- **Exercise prompt**: Among the entries below, one line contains "(** [d.update(other)]: the" and another contains "Definition main (w". Transcribe those two lines and every line between them, exactly.

[Stored data]
-- Opening Marker --
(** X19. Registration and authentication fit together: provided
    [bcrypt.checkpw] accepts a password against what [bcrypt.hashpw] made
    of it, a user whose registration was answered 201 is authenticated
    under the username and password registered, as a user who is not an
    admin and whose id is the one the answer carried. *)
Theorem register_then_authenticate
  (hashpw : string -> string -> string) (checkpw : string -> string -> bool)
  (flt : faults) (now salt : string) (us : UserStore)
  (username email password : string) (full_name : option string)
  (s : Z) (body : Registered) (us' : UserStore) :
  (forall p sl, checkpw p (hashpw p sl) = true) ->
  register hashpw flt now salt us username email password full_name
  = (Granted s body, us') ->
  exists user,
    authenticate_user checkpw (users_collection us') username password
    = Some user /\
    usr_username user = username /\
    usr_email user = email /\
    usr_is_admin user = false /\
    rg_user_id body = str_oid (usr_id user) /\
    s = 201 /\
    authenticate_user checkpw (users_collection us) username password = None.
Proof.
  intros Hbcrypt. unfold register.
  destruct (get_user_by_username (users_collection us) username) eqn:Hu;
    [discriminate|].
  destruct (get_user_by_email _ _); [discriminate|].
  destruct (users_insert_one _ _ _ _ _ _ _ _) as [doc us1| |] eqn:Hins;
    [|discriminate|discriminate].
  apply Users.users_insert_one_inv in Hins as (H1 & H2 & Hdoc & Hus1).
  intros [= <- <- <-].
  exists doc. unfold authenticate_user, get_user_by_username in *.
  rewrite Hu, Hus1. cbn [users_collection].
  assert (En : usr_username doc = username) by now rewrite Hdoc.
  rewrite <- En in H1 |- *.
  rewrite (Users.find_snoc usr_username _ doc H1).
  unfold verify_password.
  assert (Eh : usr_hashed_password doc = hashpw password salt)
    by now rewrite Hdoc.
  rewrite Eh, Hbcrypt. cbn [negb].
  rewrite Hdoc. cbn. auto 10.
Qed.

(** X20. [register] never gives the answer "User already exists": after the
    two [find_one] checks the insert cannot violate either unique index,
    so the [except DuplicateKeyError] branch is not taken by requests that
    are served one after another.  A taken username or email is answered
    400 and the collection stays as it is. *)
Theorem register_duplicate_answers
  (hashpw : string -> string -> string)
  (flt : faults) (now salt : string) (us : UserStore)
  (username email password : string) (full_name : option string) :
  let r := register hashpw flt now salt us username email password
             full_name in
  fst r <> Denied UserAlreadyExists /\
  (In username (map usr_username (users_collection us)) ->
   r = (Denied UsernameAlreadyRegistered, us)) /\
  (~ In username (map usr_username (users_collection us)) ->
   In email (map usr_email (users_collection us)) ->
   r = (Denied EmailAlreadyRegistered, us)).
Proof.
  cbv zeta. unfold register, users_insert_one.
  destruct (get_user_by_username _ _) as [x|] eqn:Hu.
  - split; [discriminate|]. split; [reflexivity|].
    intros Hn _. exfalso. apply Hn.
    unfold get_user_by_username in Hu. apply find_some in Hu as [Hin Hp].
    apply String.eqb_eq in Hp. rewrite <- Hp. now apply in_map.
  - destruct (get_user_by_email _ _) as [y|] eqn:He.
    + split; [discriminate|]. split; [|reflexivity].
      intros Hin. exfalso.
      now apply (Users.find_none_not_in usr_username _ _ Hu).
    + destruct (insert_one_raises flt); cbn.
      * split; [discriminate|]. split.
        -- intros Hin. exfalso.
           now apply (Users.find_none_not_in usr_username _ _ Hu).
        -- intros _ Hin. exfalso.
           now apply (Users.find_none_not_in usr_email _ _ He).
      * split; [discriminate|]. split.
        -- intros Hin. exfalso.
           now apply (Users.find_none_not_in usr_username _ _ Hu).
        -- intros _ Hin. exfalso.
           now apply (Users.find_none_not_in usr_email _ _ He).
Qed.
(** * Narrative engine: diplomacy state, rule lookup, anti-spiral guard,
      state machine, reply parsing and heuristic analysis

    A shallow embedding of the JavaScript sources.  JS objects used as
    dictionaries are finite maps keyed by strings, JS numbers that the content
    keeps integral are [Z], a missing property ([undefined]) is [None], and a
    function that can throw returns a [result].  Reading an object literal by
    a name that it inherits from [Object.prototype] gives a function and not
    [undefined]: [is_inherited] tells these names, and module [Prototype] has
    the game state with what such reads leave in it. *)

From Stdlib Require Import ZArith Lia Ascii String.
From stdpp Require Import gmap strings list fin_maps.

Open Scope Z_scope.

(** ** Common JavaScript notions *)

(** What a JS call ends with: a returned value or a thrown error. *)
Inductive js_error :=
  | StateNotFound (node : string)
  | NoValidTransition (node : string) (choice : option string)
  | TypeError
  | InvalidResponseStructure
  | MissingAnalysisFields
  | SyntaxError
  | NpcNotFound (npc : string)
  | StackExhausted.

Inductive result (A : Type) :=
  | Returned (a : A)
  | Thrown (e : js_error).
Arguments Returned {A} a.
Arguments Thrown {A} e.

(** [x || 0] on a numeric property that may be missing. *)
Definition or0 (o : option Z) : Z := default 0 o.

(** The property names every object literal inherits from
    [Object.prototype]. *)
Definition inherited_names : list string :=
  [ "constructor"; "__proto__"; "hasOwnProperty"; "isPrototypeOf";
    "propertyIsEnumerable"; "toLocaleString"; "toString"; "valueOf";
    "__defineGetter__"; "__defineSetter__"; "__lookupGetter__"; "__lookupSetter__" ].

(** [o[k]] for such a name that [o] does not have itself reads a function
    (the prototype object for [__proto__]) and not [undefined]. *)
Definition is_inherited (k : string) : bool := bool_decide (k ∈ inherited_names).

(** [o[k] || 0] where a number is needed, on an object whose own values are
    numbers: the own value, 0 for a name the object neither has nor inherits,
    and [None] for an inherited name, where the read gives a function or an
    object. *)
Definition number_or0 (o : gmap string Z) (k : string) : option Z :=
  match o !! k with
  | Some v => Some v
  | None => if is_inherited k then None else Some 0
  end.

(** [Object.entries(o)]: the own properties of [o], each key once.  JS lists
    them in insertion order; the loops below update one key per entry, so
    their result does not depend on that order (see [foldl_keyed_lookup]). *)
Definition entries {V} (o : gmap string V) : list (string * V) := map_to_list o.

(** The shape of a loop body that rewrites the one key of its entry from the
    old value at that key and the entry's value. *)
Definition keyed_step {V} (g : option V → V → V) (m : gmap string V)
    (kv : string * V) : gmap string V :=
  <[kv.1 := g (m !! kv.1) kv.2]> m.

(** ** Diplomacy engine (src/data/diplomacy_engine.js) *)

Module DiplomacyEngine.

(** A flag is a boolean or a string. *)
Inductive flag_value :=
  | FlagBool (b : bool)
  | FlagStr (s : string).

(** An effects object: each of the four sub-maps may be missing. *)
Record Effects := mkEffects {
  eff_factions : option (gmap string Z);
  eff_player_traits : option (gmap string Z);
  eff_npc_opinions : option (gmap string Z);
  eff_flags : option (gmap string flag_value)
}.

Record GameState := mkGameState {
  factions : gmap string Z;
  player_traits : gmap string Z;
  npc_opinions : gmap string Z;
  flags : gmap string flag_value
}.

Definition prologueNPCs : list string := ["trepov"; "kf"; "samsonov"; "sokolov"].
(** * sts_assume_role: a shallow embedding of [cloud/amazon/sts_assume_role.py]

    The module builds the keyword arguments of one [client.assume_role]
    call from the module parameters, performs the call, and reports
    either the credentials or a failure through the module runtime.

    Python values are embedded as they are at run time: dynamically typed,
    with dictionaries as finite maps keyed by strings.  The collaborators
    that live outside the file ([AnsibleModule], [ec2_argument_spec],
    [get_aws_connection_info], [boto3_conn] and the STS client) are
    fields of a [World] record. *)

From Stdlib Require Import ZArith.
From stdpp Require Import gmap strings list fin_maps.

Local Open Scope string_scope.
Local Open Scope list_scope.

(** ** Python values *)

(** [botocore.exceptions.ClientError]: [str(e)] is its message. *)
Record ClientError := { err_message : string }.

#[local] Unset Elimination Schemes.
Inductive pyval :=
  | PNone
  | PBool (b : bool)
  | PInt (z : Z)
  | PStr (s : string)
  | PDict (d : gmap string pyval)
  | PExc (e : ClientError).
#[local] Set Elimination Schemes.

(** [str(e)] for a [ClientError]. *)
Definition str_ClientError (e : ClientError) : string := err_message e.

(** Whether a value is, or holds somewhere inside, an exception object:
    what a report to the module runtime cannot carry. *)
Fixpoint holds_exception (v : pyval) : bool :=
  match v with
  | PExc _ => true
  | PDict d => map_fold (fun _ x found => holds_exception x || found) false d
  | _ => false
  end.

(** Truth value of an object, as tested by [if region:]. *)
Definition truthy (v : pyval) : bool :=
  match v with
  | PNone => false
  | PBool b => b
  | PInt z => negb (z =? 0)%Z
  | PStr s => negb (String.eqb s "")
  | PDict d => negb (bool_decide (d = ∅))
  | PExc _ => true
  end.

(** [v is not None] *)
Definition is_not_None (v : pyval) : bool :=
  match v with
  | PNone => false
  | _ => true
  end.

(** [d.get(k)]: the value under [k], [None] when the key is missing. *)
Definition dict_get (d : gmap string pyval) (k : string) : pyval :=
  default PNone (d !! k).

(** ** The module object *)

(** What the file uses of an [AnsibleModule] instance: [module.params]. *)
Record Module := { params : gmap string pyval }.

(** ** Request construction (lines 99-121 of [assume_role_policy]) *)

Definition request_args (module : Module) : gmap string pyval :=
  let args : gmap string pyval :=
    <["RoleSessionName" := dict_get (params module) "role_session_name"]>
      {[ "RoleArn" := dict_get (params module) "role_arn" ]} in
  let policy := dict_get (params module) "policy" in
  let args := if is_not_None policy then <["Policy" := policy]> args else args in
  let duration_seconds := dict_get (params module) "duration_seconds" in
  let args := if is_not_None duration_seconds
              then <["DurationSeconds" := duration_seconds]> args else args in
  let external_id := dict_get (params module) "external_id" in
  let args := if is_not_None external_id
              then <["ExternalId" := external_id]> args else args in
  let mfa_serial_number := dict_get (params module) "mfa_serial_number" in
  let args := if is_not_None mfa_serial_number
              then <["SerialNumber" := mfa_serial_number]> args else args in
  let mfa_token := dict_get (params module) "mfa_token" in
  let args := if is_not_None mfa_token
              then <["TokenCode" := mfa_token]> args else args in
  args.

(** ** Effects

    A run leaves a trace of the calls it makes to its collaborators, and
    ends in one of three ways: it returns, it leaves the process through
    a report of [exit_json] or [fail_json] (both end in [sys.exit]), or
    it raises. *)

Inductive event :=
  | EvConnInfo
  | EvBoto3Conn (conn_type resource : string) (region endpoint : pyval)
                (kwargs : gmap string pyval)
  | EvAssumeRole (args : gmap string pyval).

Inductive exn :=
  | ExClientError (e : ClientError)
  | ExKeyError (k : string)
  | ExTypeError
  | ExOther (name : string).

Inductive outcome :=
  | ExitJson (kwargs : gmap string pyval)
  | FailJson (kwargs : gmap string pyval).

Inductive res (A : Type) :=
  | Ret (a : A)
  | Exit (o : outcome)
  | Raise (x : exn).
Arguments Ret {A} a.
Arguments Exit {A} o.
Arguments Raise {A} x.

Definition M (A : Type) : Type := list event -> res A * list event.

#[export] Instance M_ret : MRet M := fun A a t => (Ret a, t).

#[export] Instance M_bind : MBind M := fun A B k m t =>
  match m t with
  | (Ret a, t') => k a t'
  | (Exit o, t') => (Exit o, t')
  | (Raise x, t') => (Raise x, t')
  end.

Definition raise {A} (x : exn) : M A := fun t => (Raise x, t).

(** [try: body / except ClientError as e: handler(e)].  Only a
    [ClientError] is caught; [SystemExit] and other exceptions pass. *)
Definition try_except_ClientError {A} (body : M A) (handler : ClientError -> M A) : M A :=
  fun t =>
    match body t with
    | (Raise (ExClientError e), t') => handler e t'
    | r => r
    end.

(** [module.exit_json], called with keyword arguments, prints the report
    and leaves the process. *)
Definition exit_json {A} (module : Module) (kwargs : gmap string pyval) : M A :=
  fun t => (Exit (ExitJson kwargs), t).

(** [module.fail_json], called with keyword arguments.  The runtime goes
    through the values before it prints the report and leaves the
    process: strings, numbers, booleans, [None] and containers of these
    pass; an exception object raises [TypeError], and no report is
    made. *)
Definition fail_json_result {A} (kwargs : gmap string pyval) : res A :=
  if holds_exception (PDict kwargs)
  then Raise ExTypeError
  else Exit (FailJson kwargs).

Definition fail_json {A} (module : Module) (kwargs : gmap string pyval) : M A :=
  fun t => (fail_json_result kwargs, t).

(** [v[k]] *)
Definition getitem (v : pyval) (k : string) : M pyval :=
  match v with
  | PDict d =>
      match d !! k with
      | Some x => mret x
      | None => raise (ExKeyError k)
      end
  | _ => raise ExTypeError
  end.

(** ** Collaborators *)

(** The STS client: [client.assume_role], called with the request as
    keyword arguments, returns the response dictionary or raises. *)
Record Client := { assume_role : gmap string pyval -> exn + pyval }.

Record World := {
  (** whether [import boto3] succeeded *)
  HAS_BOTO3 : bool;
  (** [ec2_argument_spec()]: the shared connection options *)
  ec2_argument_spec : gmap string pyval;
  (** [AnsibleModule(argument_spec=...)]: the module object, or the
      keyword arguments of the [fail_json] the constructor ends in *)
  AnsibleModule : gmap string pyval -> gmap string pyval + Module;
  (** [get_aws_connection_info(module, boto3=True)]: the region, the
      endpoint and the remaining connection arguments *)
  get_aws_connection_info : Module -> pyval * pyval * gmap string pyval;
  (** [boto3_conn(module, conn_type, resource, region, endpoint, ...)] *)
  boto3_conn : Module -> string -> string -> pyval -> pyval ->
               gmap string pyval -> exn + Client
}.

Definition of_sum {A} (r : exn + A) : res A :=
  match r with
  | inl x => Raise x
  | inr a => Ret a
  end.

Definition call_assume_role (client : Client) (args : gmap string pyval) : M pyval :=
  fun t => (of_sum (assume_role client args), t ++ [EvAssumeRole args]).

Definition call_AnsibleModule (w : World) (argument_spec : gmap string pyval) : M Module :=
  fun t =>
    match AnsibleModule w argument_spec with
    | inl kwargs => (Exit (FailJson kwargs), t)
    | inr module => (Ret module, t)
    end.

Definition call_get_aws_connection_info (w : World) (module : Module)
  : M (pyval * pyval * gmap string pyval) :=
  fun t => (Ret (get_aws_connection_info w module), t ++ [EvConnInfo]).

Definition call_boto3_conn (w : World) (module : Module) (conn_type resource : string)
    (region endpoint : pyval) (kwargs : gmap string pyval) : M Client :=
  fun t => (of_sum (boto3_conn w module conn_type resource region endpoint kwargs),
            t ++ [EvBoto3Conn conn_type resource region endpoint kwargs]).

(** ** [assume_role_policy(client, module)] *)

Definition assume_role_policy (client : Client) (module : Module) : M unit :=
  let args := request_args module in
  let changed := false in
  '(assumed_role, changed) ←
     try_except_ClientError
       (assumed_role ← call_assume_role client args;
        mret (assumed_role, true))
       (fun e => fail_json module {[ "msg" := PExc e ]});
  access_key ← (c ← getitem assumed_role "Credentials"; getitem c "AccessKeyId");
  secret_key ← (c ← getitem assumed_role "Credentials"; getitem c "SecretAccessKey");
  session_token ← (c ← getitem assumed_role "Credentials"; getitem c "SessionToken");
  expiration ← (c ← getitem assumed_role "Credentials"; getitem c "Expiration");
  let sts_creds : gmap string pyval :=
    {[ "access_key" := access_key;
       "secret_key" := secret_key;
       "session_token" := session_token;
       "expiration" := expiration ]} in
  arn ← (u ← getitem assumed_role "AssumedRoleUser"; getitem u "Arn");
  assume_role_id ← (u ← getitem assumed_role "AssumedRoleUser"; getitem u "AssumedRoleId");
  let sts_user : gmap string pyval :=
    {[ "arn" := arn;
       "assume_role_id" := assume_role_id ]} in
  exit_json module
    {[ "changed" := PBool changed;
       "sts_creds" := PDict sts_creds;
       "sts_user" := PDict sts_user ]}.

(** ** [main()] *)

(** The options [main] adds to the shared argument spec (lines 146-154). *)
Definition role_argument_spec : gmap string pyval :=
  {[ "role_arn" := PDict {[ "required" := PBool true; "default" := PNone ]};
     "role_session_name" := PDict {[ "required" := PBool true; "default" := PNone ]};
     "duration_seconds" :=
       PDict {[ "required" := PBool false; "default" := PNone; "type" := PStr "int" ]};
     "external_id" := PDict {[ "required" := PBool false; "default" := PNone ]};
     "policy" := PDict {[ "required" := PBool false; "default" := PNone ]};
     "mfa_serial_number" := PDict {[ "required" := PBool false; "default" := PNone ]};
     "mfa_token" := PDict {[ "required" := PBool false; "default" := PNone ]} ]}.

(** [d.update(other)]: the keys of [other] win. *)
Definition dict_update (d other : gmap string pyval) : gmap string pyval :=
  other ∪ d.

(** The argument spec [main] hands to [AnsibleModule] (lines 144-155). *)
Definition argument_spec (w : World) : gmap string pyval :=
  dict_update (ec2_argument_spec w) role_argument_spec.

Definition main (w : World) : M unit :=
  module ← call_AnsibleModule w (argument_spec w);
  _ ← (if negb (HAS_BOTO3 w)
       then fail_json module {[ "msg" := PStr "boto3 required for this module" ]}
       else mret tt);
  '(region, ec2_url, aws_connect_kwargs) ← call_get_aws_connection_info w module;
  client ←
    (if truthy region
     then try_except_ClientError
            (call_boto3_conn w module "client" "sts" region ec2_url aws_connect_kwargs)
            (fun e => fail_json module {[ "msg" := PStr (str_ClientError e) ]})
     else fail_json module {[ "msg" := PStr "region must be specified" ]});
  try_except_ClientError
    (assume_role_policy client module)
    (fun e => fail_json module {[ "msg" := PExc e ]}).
-- Closing Marker --
- **Task response**:
(** [d.update(other)]: the keys of [other] win. *)
Definition dict_update (d other : gmap string pyval) : gmap string pyval :=
  other ∪ d.

(** The argument spec [main] hands to [AnsibleModule] (lines 144-155). *)
Definition argument_spec (w : World) : gmap string pyval :=
  dict_update (ec2_argument_spec w) role_argument_spec.

Definition main (w : World) : M unit :=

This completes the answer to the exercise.